For patients with VITT, immediate discontinuation of heparin products and initiation of non-heparin anticoagulants, such as fondaparinux or argatroban, is critical. High-dose intravenous immunoglobulin (IVIg) and plasma exchange have shown promise in mitigating severe cases, emphasizing the importance of early and accurate diagnosis [12, 13].
In refractory cases or those with severe intracranial hypertension, endovascular therapies such as mechanical thrombectomy or catheter-directed thrombolysis may be considered. Although these approaches are associated with higher procedural risks, they offer life-saving potential in select scenarios. Decompressive craniectomy remains an option for patients with impending herniation [18, 19]. Additionally, recent recommendations highlight the importance of managing raised intracranial pressure early to prevent fatal outcomes [14].
Emerging Challenges and Future Directions
Despite these advancements, several challenges persist. The heterogeneity of CVST’s clinical presentation and underlying risk factors necessitates a multidisciplinary approach involving neurologists, hematologists, and interventional radiologists [4, 5]. Furthermore, the lack of robust randomized controlled trials limits definitive conclusions on the superiority of specific treatment modalities, particularly for DOACs in diverse patient populations [15, 17].
The integration of personalized medicine, leveraging genetic and biomarker-based risk stratification, holds promise for optimizing CVST management [1, 2]. For example, identifying patients with high-risk thrombophilias or comorbid conditions such as obesity and PCOS can guide tailored interventions [3, 4]. Similarly, advancements in artificial intelligence may enhance diagnostic accuracy, enabling earlier detection and intervention [14, 19].

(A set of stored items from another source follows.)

(* ===== verification/NetworkSecurityGroups.v ===== *)
(** * Network security groups (load_balancer_network_security_group.go)

    The rules the controller generates for the frontend and backend network
    security groups of a service, their comparison with the rules that exist,
    and the calls that bring a group up to date.  Rules of a service are those
    whose description is the service's UID. *)
From stdpp Require Import base tactics list gmap sets strings.
From S2P Require Import Prelude GoStrings Types.

Definition SecurityRuleDirectionIngress : string := "INGRESS".
Definition SecurityRuleDirectionEgress : string := "EGRESS".
Definition SecurityRuleSourceTypeCidrBlock : string := "CIDR_BLOCK".
Definition SecurityRuleSourceTypeNetworkSecurityGroup : string := "NETWORK_SECURITY_GROUP".

(** [core.AddSecurityRuleDetails]. *)
Record AddSecurityRuleDetails := {
  ar_Direction : string;
  ar_Protocol : option string;
  ar_Description : option string;
  ar_Destination : option string;
  ar_DestinationType : string;
  ar_IcmpOptions : option IcmpOptions;
  ar_IsStateless : option bool;
  ar_Source : option string;
  ar_SourceType : string;
  ar_TcpOptions : option TcpOptions;
  ar_UdpOptions : option TcpOptions;
}.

Ongoing research into the pathophysiological mechanisms of novel risk factors will further refine prevention and treatment strategies. For instance, understanding how adipokines influence coagulation pathways in obesity or delineating the hemostatic changes associated with PCOS could inform targeted therapies [9, 11]. Moreover, the role of systemic inflammation in COVID-19-related CVST highlights the need for anti-inflammatory approaches alongside traditional anticoagulation [12, 13].
Conclusion
CVST represents a distinct and evolving entity within the spectrum of venous thromboembolism. The recognition of emerging risk factors, coupled with advancements in diagnostic and therapeutic modalities, underscores the progress made in understanding and managing this condition. However, continued research and collaboration are essential to address remaining knowledge gaps and improve outcomes for affected individuals. As our understanding of CVST deepens, integrating multidisciplinary expertise and leveraging novel technologies will be critical to advancing care and reducing morbidity and mortality.